- Wordfence revealed two flaws in Avada Builder, a WordPress plugin with around 1 million active installations
- CVE-2026-4782 (Arbitrary File Read, Medium Severity) requires subscriber-level access; CVE-2026-4798 (SQL injection, high severity) exploitable without authentication
- Patches released in April and May 2026; Users are recommended to upgrade to v3.15.3+; Investigator Rafie Muhammad obtained a reward of approximately $4,500.
A popular WordPress plugin with approximately one million active installations contained two vulnerabilities that could have allowed malicious actors to leak sensitive data, such as password hashes and other valuable information.
Security researchers at Wordfence said that researcher Rafie Muhammad alerted them to the existence of an arbitrary file read and SQL injection vulnerability in Avada Builder.
Avada Builder is a drag and drop page builder for WordPress that is part of ThemeFusion’s Avada ecosystem, with over 1,050,000+ active installations right now. With it, users can create websites without needing to learn or write code. It works by dragging and dropping different elements such as text blocks, images, sliders, buttons, forms, pricing tables, and layouts onto a page, and customizing them in real time.
Patches available
The only prerequisite to be able to take advantage of the first bug is to have at least subscriber-level access, which shouldn’t be too difficult on most sites. This bug, now tracked as CVE-2026-4782, was assigned a severity score of 6.5/10 (medium).
The SQL injection vulnerability, on the other hand, can be exploited even by unauthenticated attackers to extract sensitive data from the database, including hashed passwords. This is now tracked as CVE-2026-4798 and was assigned a slightly higher severity score of 7.5/10 (high).
Wordfence said that the flaws were revealed to the Avada team on March 24 and 25, 2026, and that the developers returned with patches within two months: one on April 13 and the other on May 12.
Users running Avada Builder on their website are recommended to update the plugin to version 3.15.3 or later as soon as possible.
Muhammad received approximately $4,500 in reward for his troubles, Wordfence confirmed.
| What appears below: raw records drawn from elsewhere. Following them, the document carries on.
(* ===== verification/Sh.v ===== *)
(** * [user/sh.c]: the command parser

    The input is the line as [parsecmd] gets it, the list of its bytes before
    the NUL; a pointer into it is an index, and [es] is its length.  A parsed
    word is the pair of its pointers [q] and [eq].  [panic] ends the parse
    with its message.  The fuel bounds the recursion of the parsing
    functions; [parsecmd] takes enough for every input. *)

From S2P Require Import Prelude Defs.

(** ** Results *)

Inductive res (A : Type) :=
| Ok (a : A)
| Err (msg : string)
| NoFuel.
Arguments Ok {A} _.
Arguments Err {A} _.
Arguments NoFuel {A}.

#[export] Instance res_ret : MRet res := fun A a => Ok a.
#[export] Instance res_bind : MBind res := fun A B f m =>
  match m with Ok a => f a | Err s => Err s | NoFuel => NoFuel end.

(** ** Commands *)

Definition MAXARGS : nat := 10.

Inductive cmd :=
| EXEC (argv : list (nat * nat))
| REDIR (c : cmd) (file efile : nat) (mode fd : Z)
| PIPE (left right : cmd)
| LIST (left right : cmd)
| BACK (c : cmd).

(** ** Tokens *)

Definition whitespace : list Z := [32; 9; 13; 10; 11].
Definition symbols : list Z := bytes_of "<|>&;()".

Definition c_lt : Z := 60.
Definition c_gt : Z := 62.
Definition c_plus : Z := 43.
Definition c_a : Z := 97.

(** [strchr(set, c)], for [c] other than NUL. *)
Definition strchr (set : list Z) (c : Z) : bool := existsb (Z.eqb c) set.
Definition is_ws (c : Z) : bool := strchr whitespace c.
Definition is_word (c : Z) : bool := negb (is_ws c) && negb (strchr symbols c).

Definition char_at (b : list Z) (s : nat) : Z := nth s b 0.

(** [while(s < es && p( *s)) s++]; [n] is [es - s]. *)
Fixpoint skip_n (n : nat) (p : Z -> bool) (b : list Z) (s : nat) : nat :=
  match n with
  | O => s
  | S n => if p (char_at b s) then skip_n n p b (S s) else s
  end.
Definition skip (p : Z -> bool) (b : list Z) (s : nat) : nat := skip_n (length b - s) p b s.

(** The token, [*q], [*eq] and [*ps]. *)
Definition gettoken (b : list Z) (s : nat) : Z * nat * nat * nat :=
  let q := skip is_ws b s in
  let c := char_at b q in
  let '(ret, eq) :=
    if c =? 0 then (0, q)
    else if strchr (bytes_of "|();&<") c then (c, S q)
    else if c =? c_gt then if char_at b (S q) =? c_gt then (c_plus, S (S q)) else (c, S q)
    else (c_a, skip is_word b q) in
  (ret, q, eq, skip is_ws b eq).

(** Whether the next byte is one of [toks], and [*ps]. *)
Definition peek (b : list Z) (s : nat) (toks : string) : bool * nat :=
  let s := skip is_ws b s in
  (negb (char_at b s =? 0) && strchr (bytes_of toks) (char_at b s), s).

(** ** Parsing *)

(** A redirection: [q], [eq], [mode] and [fd] of [redircmd]. *)
Definition redir : Type := nat * nat * Z * Z.
Definition redircmd (c : cmd) (r : redir) : cmd :=
  let '(q, eq, mode, fd) := r in REDIR c q eq mode fd.

Definition redir_of (tok : Z) (q eq : nat) : list redir :=
  if tok =? c_lt then [(q, eq, O_RDONLY, 0)]
  else if tok =? c_gt then [(q, eq, Z.lor (Z.lor O_WRONLY O_CREATE) O_TRUNC, 1)]
  else if tok =? c_plus then [(q, eq, Z.lor O_WRONLY O_CREATE, 1)]
  else [].

(** The redirections [parseredirs] wraps around its command, first one
    innermost; each iteration consumes input. *)
Fixpoint parseredirs_loop (n : nat) (b : list Z) (s : nat) : res (list redir * nat) :=
  match n with
  | O => NoFuel
  | S n =>
      let '(p, s) := peek b s "<>" in
      if p then
        let '(tok, _, _, s) := gettoken b s in
        let '(tok2, q, eq, s) := gettoken b s in
        if negb (tok2 =? c_a) then Err "missing file for redirection" else
        '(l, s) ← parseredirs_loop n b s;
        Ok (redir_of tok q eq ++ l, s)
      else Ok ([], s)
  end.
Definition parseredirs (b : list Z) (s : nat) : res (list redir * nat) :=
  parseredirs_loop (S (length b - s)) b s.

(** The loop of [parseexec]: [argv] and the redirections. *)
Fixpoint parseargs (n : nat) (b : list Z) (s : nat) (argv : list (nat * nat)) (l : list redir)
    : res (list (nat * nat) * list redir * nat) :=
  match n with
  | O => NoFuel
  | S n =>
      let '(p, s) := peek b s "|)&;" in
      if p then Ok (argv, l, s) else
      let '(tok, q, eq, s) := gettoken b s in
      if tok =? 0 then Ok (argv, l, s) else
      if negb (tok =? c_a) then Err "syntax" else
      let argv := argv ++ [(q, eq)] in
      if decide (MAXARGS <= length argv)%nat then Err "too many args" else
      '(l', s) ← parseredirs b s;
      parseargs n b s argv (l ++ l')
  end.

(** The [while] loop of [parseline]. *)
Fixpoint parseback (n : nat) (b : list Z) (s : nat) (c : cmd) : res (cmd * nat) :=
  match n with
  | O => NoFuel
  | S n =>
      let '(p, s) := peek b s "&" in
      if p then let '(_, _, _, s) := gettoken b s in parseback n b s (BACK c)
      else Ok (c, s)
  end.

Fixpoint parseline (fuel : nat) (b : list Z) (s : nat) : res (cmd * nat) :=
  match fuel with
  | O => NoFuel
  | S fuel =>
      '(c, s) ← parsepipe fuel b s;
      '(c, s) ← parseback (S (length b - s)) b s c;
      let '(p, s) := peek b s ";" in
      if p then
        let '(_, _, _, s) := gettoken b s in
        '(c', s) ← parseline fuel b s;
        Ok (LIST c c', s)
      else Ok (c, s)
  end
with parsepipe (fuel : nat) (b : list Z) (s : nat) : res (cmd * nat) :=
  match fuel with
  | O => NoFuel
  | S fuel =>
      '(c, s) ← parseexec fuel b s;
      let '(p, s) := peek b s "|" in
      if p then
        let '(_, _, _, s) := gettoken b s in
        '(c', s) ← parsepipe fuel b s;
        Ok (PIPE c c', s)
      else Ok (c, s)
  end
with parseexec (fuel : nat) (b : list Z) (s : nat) : res (cmd * nat) :=
  match fuel with
  | O => NoFuel
  | S fuel =>
      let '(p, s) := peek b s "(" in
      if p then parseblock fuel b s else
      '(l, s) ← parseredirs b s;
      '(argv, l, s) ← parseargs (S (length b - s)) b s [] l;
      Ok (foldl redircmd (EXEC argv) l, s)
  end
with parseblock (fuel : nat) (b : list Z) (s : nat) : res (cmd * nat) :=
  match fuel with
  | O => NoFuel
  | S fuel =>
      let '(p, s) := peek b s "(" in
      if negb p then Err "parseblock" else
      let '(_, _, _, s) := gettoken b s in
      '(c, s) ← parseline fuel b s;
      let '(p, s) := peek b s ")" in
      if negb p then Err "syntax - missing )" else
      let '(_, _, _, s) := gettoken b s in
      '(l, s) ← parseredirs b s;
      Ok (foldl redircmd c l, s)
  end.

(** The writes of [nulterminate]; one at [es] changes nothing, since the NUL
    is there. *)
Fixpoint nulterminate (c : cmd) (b : list Z) : list Z :=
  match c with
  | EXEC argv => foldl (fun b (w : nat * nat) => <[w.2 := 0]> b) b argv
  | REDIR c _ efile _ _ => <[efile := 0]> (nulterminate c b)
  | PIPE l r => nulterminate r (nulterminate l b)
  | LIST l r => nulterminate r (nulterminate l b)
  | BACK c => nulterminate c b
  end.

(** The command and the line with its words terminated. *)
Definition parsecmd (b : list Z) : res (cmd * list Z) :=
  '(c, s) ← parseline (4 * length b + 4) b 0;
  let '(_, s) := peek b s "" in
  if negb (Nat.eqb s (length b)) then Err "syntax" else
  Ok (c, nulterminate c b).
“Applause to Rafie Muhammad, who responsibly discovered and reported these vulnerabilities through the Wordfence Bug Bounty program,” he wrote in his report.
“Our mission is to protect WordPress through defense in depth, which is why we are investing in quality vulnerability research and collaborating with researchers of this caliber through our Bug Bounty Program. We are committed to making the WordPress ecosystem more secure through vulnerability detection and prevention, which is a critical element of the multi-layered security approach.”